■ What you need to do
The answer should be a single number, the count of lines in this material that contain "Fixpoint".

╭─ Working data

(** ** Logger *)

Definition timestampForLog (w : World) : string := w_now w.

Definition detectLogFilePath (w : World) : string :=
  match temp_directory_path w with
  | (Some _, _) => "PushToFolders.log"
  | (None, fallback) => fallback </> "PushToFolders.log"
  end.

(** One line sent to [stream_]: the pieces that one statement chains
    with [<<].  The line joins the buffer; a buffer over capacity is
    written out whole.  A failed stream ([None]) takes nothing.  The
    mutex of the class is left out: the program has one thread. *)
Definition stream_put (line : string) : M unit :=
  fun st =>
    let (lg, w) := st in
    match stream_ lg with
    | None => (tt, st)
    | Some pending =>
        let pending' := pending +:+ line in
        if (w_bufsiz w <? String.length pending')%nat
        then (tt, (mkLogger (logFilePath_ lg) (Some ""),
                   write_append (logFilePath_ lg) pending' w))
        else (tt, (mkLogger (logFilePath_ lg) (Some pending'), w))
    end.

(** [Logger::Logger] *)
Definition Logger_new (w : World) : St :=
  let p := detectLogFilePath w in
  match open_append w p with
  | None =>
      (mkLogger p None,
       add_err ("Warning: Unable to open log file at " +:+ p +:+ nl) w)
  | Some w' =>
      snd (stream_put ("--- Run started at " +:+ timestampForLog w' +:+ " ---" +:+ nl)
                      (mkLogger p (Some ""), w'))
  end.

(** The destructor of [stream_] writes out what is still buffered. *)
Definition Logger_close (st : St) : World :=
  let (lg, w) := st in
  match stream_ lg with
  | Some pending => write_append (logFilePath_ lg) pending w
  | None => w
  end.

Definition error_line (ts target message : string) : string :=
  "[" +:+ ts +:+ "] ERROR: " +:+ message
  +:+ (if String.eqb target "" then "" else " | Target: " +:+ target)
  +:+ nl.

Definition info_line (ts message : string) : string :=
  "[" +:+ ts +:+ "] INFO: " +:+ message +:+ nl.

Definition logError (target message : string) : M unit :=
  w <~ get_world ;;
  stream_put (error_line (timestampForLog w) target message).

Definition logInfo (message : string) : M unit :=
  w <~ get_world ;;
  stream_put (info_line (timestampForLog w) message).

Definition printUsage (logPath : string) : M unit :=
  cout ("PushToFolders - Organise images into same-named folders" +:+ nl +:+ nl
        +:+ "Usage:" +:+ nl
        +:+ "  PushToFolders " +:+ dquote +:+ "C:/path/to/folder" +:+ dquote
        +:+ "  (command line folder mode)" +:+ nl
        +:+ "  PushToFolders <image1> <image2> ...     (Explorer selection mode)" +:+ nl
        +:+ "  PushToFolders --show-log               (display error log)" +:+ nl
        +:+ "  PushToFolders --clear-log              (clear error log)" +:+ nl +:+ nl
        +:+ "Log file: " +:+ logPath +:+ nl).

(** ** Mover *)

Definition ensureDirectory (dir : string) : M bool :=
  w <~ get_world ;;
  if fs_exists w dir then
    if negb (is_directory w dir) then
      logError dir "A non-directory with the desired folder name already exists." ;;;
      cerr ("Cannot create folder '" +:+ dir
            +:+ "' because a file exists with that name." +:+ nl) ;;;
      ret false
    else ret true
  else
    ec <~ lift_os (fun w => create_directories w dir) ;;
    match ec with
    | Some msg =>
        logError dir ("Failed to create folder: " +:+ msg) ;;;
        cerr ("Failed to create folder '" +:+ dir +:+ "': " +:+ msg +:+ nl) ;;;
        ret false
    | None => ret true
    end.

Definition destinationFolder (filePath : string) : string :=
  Path.parent_path filePath </> Path.stem filePath.

Definition destinationFile (filePath : string) : string :=
  destinationFolder filePath </> Path.filename filePath.

Definition moveFileToFolder (filePath : string) : M bool :=
  w <~ get_world ;;
  if negb (fs_exists w filePath) then
    logError filePath "File does not exist." ;;;
    cerr ("File not found: " +:+ filePath +:+ nl) ;;;
    ret false
  else if negb (is_regular_file w filePath) then
    logError filePath "Path is not a regular file." ;;;
    cerr ("Not a file: " +:+ filePath +:+ nl) ;;;
    ret false
  else if negb (isImageFile filePath) then
    logInfo ("Skipping non-image file: " +:+ filePath) ;;;
    ret false
  else
    ok <~ ensureDirectory (destinationFolder filePath) ;;
    if negb ok then ret false
    else
      w1 <~ get_world ;;
      if fs_exists w1 (destinationFile filePath) then
        logError (destinationFile filePath) "Destination file already exists." ;;;
        cerr ("Destination already exists: " +:+ destinationFile filePath +:+ nl) ;;;
        ret false
      else
        ec <~ lift_os (fun w => rename w filePath (destinationFile filePath)) ;;
        match ec with
        | Some msg =>
            logError (destinationFile filePath) ("Failed to move file: " +:+ msg) ;;;
            cerr ("Failed to move '" +:+ filePath +:+ "': " +:+ msg +:+ nl) ;;;
            ret false
        | None =>
            logInfo ("Moved " +:+ filePath +:+ " to " +:+ destinationFolder filePath) ;;;
            cout ("Moved '" +:+ Path.filename filePath +:+ "' into '"
                  +:+ Path.filename (destinationFolder filePath) +:+ "'" +:+ nl) ;;;
            ret true
        end.

(** ** Scanner *)

(** How control leaves the body of a loop. *)
Inductive loop_exit : Type :=
| LoopDone (anyProcessed : bool)   (* ran to the end *)
| LoopReturn (result : bool).      (* [return] inside the body *)

(** The body of the range-based [for] of [processDirectory], run on the
    entries the iterator delivers; [ec] is the error code the iterator's
    constructor left. *)
Fixpoint scan_loop (ec : error_code) (directoryPath : string)
         (seen : list string) (anyProcessed : bool) : M loop_exit :=
  match seen with
  | [] => ret (LoopDone anyProcessed)
  | entry :: rest =>
      match ec with
      | Some msg =>
          logError directoryPath ("Failed to scan directory: " +:+ msg) ;;;
          cerr ("Failed to scan directory '" +:+ directoryPath +:+ "': " +:+ msg +:+ nl) ;;;
          ret (LoopReturn false)
      | None =>
          w <~ get_world ;;
          if negb (is_regular_file w entry) then
            scan_loop ec directoryPath rest anyProcessed
          else if isImageFile entry then
            moved <~ moveFileToFolder entry ;;
            scan_loop ec directoryPath rest (if moved then true else anyProcessed)
          else scan_loop ec directoryPath rest anyProcessed
      end
  end.

(** A call returns, or the process ends in [std::terminate] because an
    exception is not caught. *)
Inductive outcome (A : Type) : Type :=
| Returned (a : A)
| Terminated.
Arguments Returned {A} a.
Arguments Terminated {A}.

Definition processDirectory (directoryPath : string) : M (outcome bool) :=
  w <~ get_world ;;
  if negb (fs_exists w directoryPath) || negb (is_directory w directoryPath) then
    logError directoryPath "The supplied path is not a directory." ;;;
    cerr ("The path is not a folder: " +:+ directoryPath +:+ nl) ;;;
    ret (Returned false)
  else
    let it := directory_iterator w directoryPath in
    r <~ scan_loop (scan_ec it) directoryPath (scan_seen it) false ;;
    match r with
    | LoopReturn b => ret (Returned b)
    | LoopDone anyProcessed =>
        if scan_throws it then ret Terminated
        else
          (if negb anyProcessed
           then cout ("No image files found in " +:+ directoryPath +:+ nl)
           else ret tt) ;;;
          ret (Returned anyProcessed)
    end.

Fixpoint files_loop (files : list string) (anyProcessed : bool) : M bool :=
  match files with
  | [] => ret anyProcessed
  | file :: rest =>
      moved <~ moveFileToFolder file ;;
      files_loop rest (if moved then true else anyProcessed)
  end.

Definition processFiles (files : list string) : M bool :=
  anyProcessed <~ files_loop files false ;;
  (if negb anyProcessed then cout ("No image files were processed." +:+ nl)
   else ret tt) ;;;
  ret anyProcessed.

(** ** Dispatcher *)

(** [readFileContents].  A stream that did not open gives [nullopt].  On
    a regular file [tellg] at the end is the length and the contents are
    read.  On a directory the position [tellg] answers is no length: it
    is past [max_size], [contents.resize] throws [std::length_error],
    and nothing catches it. *)
Definition readFileContents (w : World) (p : string) : outcome (option string) :=
  match open_read w p with
  | None => Returned None
  | Some (File contents) => Returned (Some contents)
  | Some Dir => Terminated
  end.

Definition clearLogFile (p : string) : M bool :=
  lift_os (fun w => match open_trunc w p with
                    | Some w' => (true, w')
                    | None => (false, w)
                    end).

Definition normaliseArguments (args : list string) : list string := args.

Definition showLogLong : string := "--show-log".
Definition showLogShort : string := "/showlog".
Definition clearLogLong : string := "--clear-log".
Definition clearLogShort : string := "/clearlog".

Definition is_show_token (a : string) : bool :=
  String.eqb a showLogLong || String.eqb a showLogShort.

Definition is_clear_token (a : string) : bool :=
  String.eqb a clearLogLong || String.eqb a clearLogShort.

(** The show-log branch of [runApplication]. *)
Definition showLogCommand : M (outcome nat) :=
  lg <~ get_logger ;;
  w <~ get_world ;;
  match readFileContents w (logFilePath_ lg) with
  | Terminated => ret Terminated
  | Returned None =>
      cerr ("No log file found at " +:+ logFilePath_ lg +:+ nl) ;;;
      ret (Returned 1)
  | Returned (Some contents) =>
      cout ("Log file: " +:+ logFilePath_ lg +:+ nl +:+ contents) ;;;
      ret (Returned 0)
  end.

(** The clear-log branch of [runApplication]. *)
Definition clearLogCommand : M nat :=
  lg <~ get_logger ;;
  cleared <~ clearLogFile (logFilePath_ lg) ;;
  if cleared then
    cout ("Log file cleared: " +:+ logFilePath_ lg +:+ nl) ;;;
    ret 0
  else
    cerr ("Unable to clear log file at " +:+ logFilePath_ lg +:+ nl) ;;;
    ret 1.

(** The folder branch of [runApplication]. *)
Definition folderMode (potentialDirectory : string) : M (outcome nat) :=
  lg <~ get_logger ;;
  r <~ processDirectory potentialDirectory ;;
  match r with
  | Terminated => ret Terminated
  | Returned success =>
      cout ("Finished processing folder." +:+ nl) ;;;
      cout ("Check the log for any errors: " +:+ logFilePath_ lg +:+ nl) ;;;
      ret (Returned (if success then 0 else 1))
  end.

╰─

■ Completed exercise
2